Culling through the forty features viewed at both the Sundance and Slamdance Film Festivals last week has been as much fun as watching them in the first place. Here is a spoiler-free account of some the fest’s best to bookmark in your calendar for the upcoming year. Read part one here.
Allotting some of my precious “Sundance movie going time” to make the hop-skip-and-a-jump up Main Street to attend rivaling venue Slamdance, has been immensely important since its inception in 1995. Slamdance’s commitment to “emerging artists and low-budget independent cinema” was born out of the inevitable missteps made by the ever-growing Sundance Institute. Every year I am rewarded with a truly remarkable debut that Sundance passed on, such as Christopher Nolan’s Following (1998), Bong Joon-ho’s Barking Dogs Never Bite (2000), Jared Hess’s Peluca (2003), the nine-minute short film that inspired Napoleon Dynamite, and Ben Zeitlin’s Egg (2004)—a thesis project which led to creation of Beasts of the Southern Wild (2012)—Marilyn Agrelo’s crowd-cheering Mad Hot Ballroom (2005), and Oren Peli’s low budget phenomenon Paranormal Activity (2008).

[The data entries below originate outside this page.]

Lemma alphabetic_chars c : good c → is_alphabetic_ch letter c = true → str_all start_char c = true.
Proof.
  intros [Hne Hc] Hl. assert (str_all (λ a, 128 <=? code a)%Z c = true → str_all start_char c = true) as Hb.
  { apply str_all_impl. intros a Ha. unfold start_char. rewrite Ha. apply orb_true_r. }
  destruct c as [|a [|b c]]; [done| |by apply Hb, alnum_beyond].
  cbn [is_alphabetic_ch] in Hl. cbn [str_all]. unfold start_char. by rewrite Hl.
Qed.

Lemma concat_chars l : Forall (λ c, good c) l → str_all ident_char (String.concat "" l) = true.
Proof.
  induction 1 as [|c l Hc _ IH]; [done|]. by rewrite concat_cons, str_all_append, IH, good_chars.
Qed.

(** What [sanitize_ident] gives is an identifier. *)
Lemma sanitize_ident_ok s : ident (sanitize_ident letter alnum s).
Proof.
  unfold sanitize_ident. set (f := λ c, negb (is_alphabetic_ch letter c)). set (cs := camel alnum false (chars s)).
  assert (Forall (λ c, good c) cs) as Hcs by apply camel_good, chars_from_good.
  destruct (trim_list_spec f cs) as [Hsub Hends]. set (l := trim_list f cs) in *.
  assert (Forall (λ c, good c) l) as Hl.
  { rewrite Forall_forall in *. intros c Hc. apply Hcs, Hsub, Hc. }
  case_match eqn:Hout; [|apply String.eqb_neq in Hout].
  { constructor; [done|by exists "c"%char, "all"|by exists "cal", "l"%char]. }
  destruct Hends as [Hn|[(x & t & Hx & Hfx%negb_false_iff) (t' & y & Hy & Hfy%negb_false_iff)]]; [by rewrite Hn in Hout|].
  constructor; [by apply concat_chars| |].
  - rewrite Hx in Hl |- *. apply Forall_cons_1 in Hl as [Hg _]. rewrite concat_cons.
    pose proof (alphabetic_chars _ Hg Hfx) as Hall. destruct x as [|a x]; [by destruct Hg|].
    exists a, (x +:+ String.concat "" t). split; [done|]. by apply andb_prop in Hall as [? _].
  - rewrite Hy in Hl |- *. apply Forall_app in Hl as [_ [Hg _]%Forall_cons_1]. rewrite concat_snoc.
    destruct (str_all_snoc start_char y) as (u & e & -> & He); [apply Hg|by apply alphabetic_chars|].
    exists (String.concat "" t' +:+ u), e. by rewrite str_append_assoc.
Qed.

(** ** Names of operations *)

Definition name_char (c : ascii) : bool := ident_char c || Ascii.eqb c "_".

(** A name before the numbers: it does not end with a digit. *)
Record plain_name (n : string) : Prop := {
  name_chars : str_all name_char n = true;
  name_first : ∃ a t, n = String a t ∧ start_char a = true;
  name_last : ∃ t e, n = t +:+ String e "" ∧ is_digit e = false }.

Lemma start_not_digit e : start_char e = true → is_digit e = false.
Proof. revert e. each_char. Qed.

Lemma ident_name n : ident n → plain_name n.
Proof.
  intros [Hc Hf (t & e & -> & He)]. constructor; [|done|eauto using start_not_digit].
  revert Hc. apply str_all_impl. intros c Hc. unfold name_char. by rewrite Hc.
Qed.

Lemma join_idents l : Forall ident l →
  str_all name_char (join "_" l) = true ∧ (l = [] ∨ ∃ t e, join "_" l = t +:+ String e "" ∧ is_digit e = false).
Proof.
  induction 1 as [|n l Hn%ident_name Hl [IHc IHe]]; [auto|]. destruct Hn as [Hc _ He]. destruct l as [|m l].
  - split; [done|by right].
  - change (join "_" (n :: m :: l)) with (n +:+ ("_" +:+ join "_" (m :: l))). rewrite !str_all_append, Hc, IHc. split; [done|right].
    destruct IHe as [?|(t & e & -> & ?)]; [done|]. exists (n +:+ "_" +:+ t), e. by rewrite !str_append_assoc.
Qed.

Lemma base_name_plain method raw op : method ∈ methods.*1 → plain_name (base_name letter alnum method raw op).
Proof.
  intros Hm. unfold base_name. destruct (op_id op); [apply ident_name, sanitize_ident_ok|].
  set (l := _ <$> _). assert (Forall ident l) as Hl.
  { apply Forall_forall. intros n (s & -> & _)%list_elem_of_fmap. apply sanitize_ident_ok. }
  destruct (join_idents l Hl) as [Hc He].
  assert (str_all name_char method = true ∧ ∃ a t, method = String a t ∧ start_char a = true) as [Hmc (a & t & -> & Ha)].
  { rewrite list_elem_of_In in Hm. cbn in Hm. repeat destruct Hm as [<-|Hm]; [..|done]; split; try done; eexists _, _; split; try done; done. }
  constructor.
  - by rewrite !str_all_append, Hmc, Hc.
  - eexists a, _. split; [done|done].
  - destruct He as [->|(u & e & -> & He)].
    + exists (String a t), "_"%char. by rewrite str_append_nil_r.
    + exists (String a t +:+ "_" +:+ u), e. by rewrite !str_append_assoc.
Qed.

Lemma raw_ops_plain doc : Forall (λ o, plain_name (g_name o)) (raw_ops letter alnum doc).
Proof.
  apply Forall_forall. intros o (m & Ho & Hm)%list_elem_of_bind. apply list_elem_of_omap in Ho as (e & _ & Ho).
  destruct (m.2 e.2) as [op|]; simplify_eq/=. by apply base_name_plain, list_elem_of_fmap_2.
Qed.
End identifiers.

Lemma ends_with_eq t e t' e' : t +:+ String e "" = t' +:+ String e' "" → e = e'.
Proof.
  revert t'. induction t as [|a t IH]; intros [|b t']; [by intros [=]| | |].
  - intros [= _ Hn]. by destruct t'.
  - intros [= _ Hn]. by destruct t.
  - intros [= _ Hn]. by apply (IH t').
Qed.

Lemma lower_plain n : plain_name n → ∃ t e, lowercase n = t +:+ String e "" ∧ is_digit e = false.
Proof.
  intros [_ _ (t & e & -> & He)]. exists (lowercase t), (lower_char e). split; [|revert e He; each_char].
  induction t as [|a t IH]; [done|]. change (String (lower_char a) (lowercase (t +:+ String e "")) = String (lower_char a) (lowercase t +:+ String (lower_char e) "")).
  by rewrite IH.
Qed.

Lemma decimal_end c : ∃ t e, decimal c = t +:+ String e "" ∧ is_digit e = true.
Proof. apply str_all_snoc; [|apply decimal_all_digits]. destruct (decimal_cons c) as (a & s & -> & _). done. Qed.

Definition numbered (key : string) (count : Z) : string := key +:+ "_" +:+ decimal count.

Lemma numbered_inj k c k' c' : is_u64 c → is_u64 c' → numbered k c = numbered k' c' → k = k' ∧ c = c'.
Proof.
  intros Hc Hc' Heq.
  assert (∀ k c, rsplit_at "_" (numbered k c) = Some (k, decimal c)) as Hr.
  { intros j d. apply rsplit_at_last, (str_all_impl is_digit); [each_char|apply decimal_all_digits]. }
  pose proof (Hr k c) as Hk. rewrite Heq, Hr in Hk. simplify_eq. split; [done|]. by apply decimal_inj.
Qed.

Lemma numbered_not_plain n k c : plain_name n → lowercase n ≠ numbered k c.
Proof.
  intros (t & e & Ht & He)%lower_plain Heq. destruct (decimal_end c) as (u & d & Hd & Hdig).
  unfold numbered in Heq. rewrite Ht, Hd, !str_append_assoc in Heq. apply ends_with_eq in Heq as ->. by rewrite Hdig in He.
Qed.

Lemma lowercase_numbered n c : lowercase (n +:+ "_" +:+ decimal c) = numbered (lowercase n) c.
Proof.
  unfold numbered. induction n as [|a n IH]; [|by apply (f_equal (String (lower_char a)))].
  change (String "_" (lowercase (decimal c)) = String "_" (decimal c)). f_equal.
  pose proof (decimal_all_digits 40 c) as Hall. unfold decimal. induction (decimal_digits 40 c) as [|d s IHs]; [done|].
  cbn [str_all] in Hall. apply andb_prop in Hall as [Hd Hs]. change (String (lower_char d) (lowercase s) = String d s).
  rewrite IHs by done. f_equal. revert d Hd. each_char.
Qed.

Definition taken (seen : gmap string Z) (key : string) : Z := default 0%Z (seen !! key).

Lemma taken_insert seen k c : taken (<[k := c]> seen) k = c.
Proof. unfold taken. by rewrite lookup_insert_eq. Qed.

(** What a new name can be: a plain one not seen, or the next number of one. *)
Definition fresh_name (seen : gmap string Z) (o : Op) : Prop :=
  (plain_name (g_name o) ∧ taken seen (lowercase (g_name o)) = 0%Z)
  ∨ ∃ k c, lowercase (g_name o) = numbered k c ∧ (0 < taken seen k + 1 ≤ c + 1)%Z ∧ (0 < c)%Z ∧ is_u64 c.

To my absolute astonishment, I can easily say that this year’s 2020 festival delivered the most moving amount of films of any previous year. Returning again and again to program after program, I found the rough edges, bold moments, and surprising personalities that I often find lacking from many of Sundance’s US Premiere and US Dramatic categories. (Thankfully Sundance re-invented their “Spectrum” category in the late 2000s and conceived the “NEXT” program, which provides a showcase for what the festival calls “pure, bold works distinguished by an innovative, forward-thinking approach to story-telling.” Or in other words, the Slamdance Film Festival. 😉
Keep the following spoiler-free list of films in a special place, so that you won’t miss the chance to support one of these legitimately uncut gems when it screens in your region film festival or streaming somewhere online.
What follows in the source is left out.